Second, size and layer placement interact. The bottom-layer size penalty is logarithmic and barely bites below 25 files, which helps Chalk. But the upper-layer discount can still drive a small graph down to 12.50%, as both MMI variants show. The paper's benchmark distribution comes from real projects, mostly far larger than mine: across 129 projects, average DL was 59%, with fewer than 20% below 46% or above 75%. Moment lands just above that upper threshold and four measured boundaries fall below the lower one. Those placements are orientation, not percentiles for my results, because the extraction and clustering methods differ.
Last, DL measures structure, not fitness for purpose. Vue's runtime-core sits in the lower half of my chart. It is also one of the most successful pieces of JavaScript ever shipped. Its authors chose cohesion inside a package boundary, and they pay the coordination cost knowingly. The metric counts the independent options a design offers. It says nothing about whether the designers wanted options there in the first place.
Tracking it in CI
The stability numbers are what make DL attractive as a fitness function. But the paper's 2%
coefficient of variation does not establish that my approximation will
be equally quiet on every repository. I would start by recording it
alongside architectural changes, not by failing builds. If it proves
stable and meaningful for a particular codebase, it could eventually
become a ratchet. The whole computation is madge plus a hundred lines of
JavaScript. The harness in
kmaxat/decoupling-level-demo recomputes everything in this
post in a few minutes. Adding your own repo to repos.json
is one line. If you measured your codebase with propagation cost after
the last post, the same dependency graph now gives you a second number
to watch.
Propagation cost says how far a change can travel. Decoupling level estimates how much of the system is structurally isolated enough to swap out.
References
- Ran Mo, Yuanfang Cai, Rick Kazman, Lu Xiao, Qiong Feng, "Decoupling Level: A New Metric for Architectural Maintenance Complexity" — ICSE 2016. All quotes, formulas, benchmark percentiles and the Comm_1 case study above come from it.

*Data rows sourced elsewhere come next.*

Lemma read_any_loop_safe fuel s :
  safe_inv s → registry_ok s.(conf).(known_events) →
  (length (stream_bytes s) + BBDO_HEADER_SIZE + max_content ≤ fuel)%nat →
  safe_outcome s (read_any_loop fuel s).
Proof.
  revert s. induction fuel as [|fuel IH]; intros s Hs Hr Hf; [unfold BBDO_HEADER_SIZE in Hf; lia|].
  pose proof Hs as (Hinv & Hb & Hbuf & Hl). pose proof max_content_Z as HmZ.
  destruct (decide (BBDO_HEADER_SIZE ≤ length (stream_bytes s))%nat) as [Hlen|Hshort]; cycle 1.
  { cbn [read_any_loop].
    pose proof (read_packet_spec (S fuel) BBDO_HEADER_SIZE s Hinv ltac:(lia)) as Hp.
    destruct (_read_packet (S fuel) BBDO_HEADER_SIZE s) as [[?|ex] s1].
    - exfalso. destruct Hp as (_ & Hs1 & Hl1 & _).
      assert (stream_bytes s1 = stream_bytes s) as E by apply Hs1.
      apply (f_equal length) in E. unfold stream_bytes at 1 in E. rewrite length_app in E. lia.
    - destruct ex; try (exfalso; exact Hp);
        apply (interrupted_safe s s1 Hs), same_interrupted; apply Hp. }
  destruct (decide (expected_chksum (stream_bytes s) = chksum_of (stream_bytes s))) as [Hc|Hc]; cycle 1.
  { destruct (skip_step fuel s Hinv ltac:(lia) Hlen Hc) as [(s' & -> & Hint & _)|(s' & -> & Hi' & Hq & Eb & Es)].
    - exact (interrupted_safe s s' Hs Hint).
    - eapply safe_outcome_trans; [done|]. apply IH.
      + split; [done|]. rewrite Eb, Es. split; [by apply Forall_drop|exact (conj Hbuf Hl)].
      + by destruct Hq as (-> & _).
      + rewrite Es, length_drop. unfold BBDO_HEADER_SIZE in *. lia. }
  destruct (header_encodes (stream_bytes s) Hb Hlen Hc) as (Hids & Hsz & Epack).
  set (i := header_ids (stream_bytes s)) in *. set (size := size_of (stream_bytes s)) in *.
  set (rest := drop BBDO_HEADER_SIZE (stream_bytes s)) in *.
  assert (length (stream_bytes s) = BBDO_HEADER_SIZE + length rest)%nat as HL.
  { unfold rest. rewrite length_drop. lia. }
  destruct (decide (Z.to_nat size ≤ length rest)%nat) as [Hfull|Hpart]; cycle 1.
  { destruct (short_packet fuel s Hinv Hlen Hc) as (e & s' & -> & He & Hint); fold size; [lia|lia|].
    pose proof (interrupted_safe s s' Hs Hint). by destruct He as [-> | ->]. }
  assert (length (take (Z.to_nat size) rest) = Z.to_nat size) as Hct by (rewrite length_take; lia).
  set (c := take (Z.to_nat size) rest) in *.
  assert (Forall is_byte c) as Hcb by (by apply Forall_take, Forall_drop).
  assert (stream_bytes s = packet i c ++ drop (Z.to_nat size) rest) as Ep.
  { rewrite Epack. unfold packet. rewrite Hct, Z2Nat.id, <- app_assoc by lia. f_equal.
    unfold c. by rewrite take_drop. }
  destruct (packet_step fuel s i c (drop (Z.to_nat size) rest) Hinv Hids ltac:(lia) Ep
    ltac:(rewrite length_packet; lia)) as [(s' & -> & Hint & _)|(s' & Hcons & ->)].
  { exact (interrupted_safe s s' Hs Hint). }
  destruct Hcons as (Hi' & Hq & Eb & Es).
  assert (Forall is_byte (stream_bytes s')) as Hb' by (rewrite Es; by apply Forall_drop).
  case_decide.
  - set (s2 := set_rd _ s'). apply (safe_outcome_trans s s2); [exact Hq|].
    destruct (more_part_safe i c (_buffer (rd s)) Hcb Hbuf) as [? ?]. apply IH.
    + split_and!; [exact Hi'|exact Hb'|done|done].
    + change (conf s2) with (conf s'). by destruct Hq as (-> & _).
    + change (stream_bytes s2) with (stream_bytes s'). rewrite Es, length_drop, length_packet.
      unfold BBDO_HEADER_SIZE in *. lia.
  - pose proof (last_part_safe i c (_buffer (rd s)) Hcb Hbuf Hl) as Hlast.
    destruct (last_part i c (_buffer (rd s))) as [content bs]. destruct Hlast as (Hcc & Hbs & Hlb).
    set (s2 := set_rd _ s'). assert (safe_inv s2 ∧ quiet s s2) as Hs2.
    { split; [|exact Hq]. split_and!; [exact Hi'|exact Hb'|done|done]. }
    pose proof (unserialize_throws (M:=M) _ (id_event i) (id_source i) (id_dest i) content Hr Hcc) as Hu.
    destruct unserialize as [d|ex]; [exact Hs2|]. rewrite Hu. exact Hs2.
Qed.


End Reader.

(** ** Witnesses *)

#[local] Transparent crc16_ccitt ntohs ntohl expected_chksum chksum_of size_of header_ids.
#[local] Existing Instance demo_protobuf.
#[local] Existing Instance demo_protobuf_laws.

Definition demo_settings : settings :=
  Settings true false 1000 false (Version 3 0 1) (bbdo_load demo_registry) 1 1.
(* ===== verification/BbdoLink.v ===== *)
(** * Two brokers on a connection

    A [bbdo::stream] that writes events and one that reads them, over a
    connection that transports bytes in both directions.  The events the reader
    returns are the events written, in order, and the events the writer is told
    to forget are events the reader returned: an acknowledgement never runs ahead
    of a delivery. *)

From S2P Require Import Prelude Wire BbdoEvent Stream Bbdo BbdoFacts.

#[local] Open Scope Z_scope.

(** ** Lemmas on what is owed *)

Section Link.
Context {M : Type} `{!Protobuf M} `{!ProtobufLaws M}.
Implicit Types s : stream M socket.

Lemma serialize_length r (e : event M) w :
  sendable r e → serialize r e = Ret (Some w) → (BBDO_HEADER_SIZE ≤ length w)%nat.
Proof.
  intros Hs Hw. destruct (event_on_wire r e Hs) as (cs & content & Hw' & (full & last & -> & _) & _).
  rewrite Hw in Hw'. injection Hw' as ->. rewrite wire_app, length_app, wire_singleton, length_packet. lia.
Qed.

(** What follows the first sixteen bytes does not turn noise into a header. *)
Lemma noise_app g w x : (BBDO_HEADER_SIZE ≤ length w)%nat → noise g w → noise g (w ++ x).
Proof.
  intros Hl Hn k Hk. rewrite app_assoc.
  destruct (header_of_prefix (drop k g ++ w) x) as (-> & -> & _); [rewrite length_app; lia|].
  by apply Hn.
Qed.

Lemma carries_app r (evs evs' : list (event M)) b b' :
  carries r evs b → carries r evs' b' → carries r (evs ++ evs') (b ++ b').
Proof.
  intros Hc Hc'. induction Hc as [|e evs g w b Hs Hw Hn Hc IH]; [done|].
  rewrite <- !app_assoc. cbn [app]. constructor; [done|done| |done].
  rewrite app_assoc. apply noise_app; [|done]. rewrite length_app.
  pose proof (serialize_length r e w Hs Hw). lia.
Qed.

Lemma carries_one r (e : event M) w : sendable r e → serialize r e = Ret (Some w) → carries r [e] w.
Proof.
  intros Hs Hw. rewrite <- (app_nil_r w). apply (carries_cons r e [] [] w []); [done|done| |constructor].
  intros k Hk. cbn in Hk. lia.
Qed.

- Carliss Baldwin, Kim Clark, Design Rules, Volume 1: The Power of Modularity — MIT Press, 2000. The option theory DL is built on.
- Lu Xiao, Yuanfang Cai, Rick Kazman et al., "Design Rule Spaces: A New Model for Representing and Analyzing Software Architecture" — IEEE TSE 2018. The design rule hierarchy machinery in detail.
- DV8 by ArchDia — the authors' commercial implementation of DRH and DL.
- madge — the import-graph extractor used for every measurement here.
- kmaxat/decoupling-level-demo — the DRH approximation, pinned repo list, raw graphs, and results.